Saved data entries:
**********
Lemma compared_words (f h : Z → Z) r :
  register m (f <$> r) → register m (h <$> r) → (∀ x, x ∈ r → f x < 2 ^ 31 ∧ h x < 2 ^ 31) →
  pcmplt (f <$> r) (h <$> r) = mask 32 <$> ((λ x, f x <? h x) <$> r).
Proof.
  intros Hf Hh Hlt. rewrite Hcmp by done. unfold cmpgt_epi32. clear Hf Hh.
  induction r as [|x r IH]; [done|]. cbn. destruct (Hlt x) as [? ?]; [left|].
  rewrite !signed_small by done. f_equal. apply IH. intros y Hy. apply Hlt. by right.
Qed.

Lemma select_map (f : Z → bool) (t e : Z → Z) r :
  select (f <$> r) (t <$> r) (e <$> r) = (λ x, if f x then t x else e x) <$> r.
Proof. unfold select. induction r as [|x r IH]; [done|]. cbn. by f_equal. Qed.

Lemma fmap_register (f : Z → Z) r :
  register m r → (∀ x, x ∈ r → word 32 x → word 32 (f x)) → register m (f <$> r).
Proof.
  intros [Hl Hw] Hf. split; [by rewrite length_fmap|]. apply Forall_fmap, Forall_forall. intros x Hx.
  apply Hf; [done|]. by apply (proj1 (Forall_forall _ _) Hw).
Qed.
**********
▸ **Exercise**: In the entries above, which lines hold the word "unfold"? Copy them out.

▸ **Task answer**:
  intros Hf Hh Hlt. rewrite Hcmp by done. unfold cmpgt_epi32. clear Hf Hh.
Proof. unfold select. induction r as [|x r IH]; [done|]. cbn. by f_equal. Qed.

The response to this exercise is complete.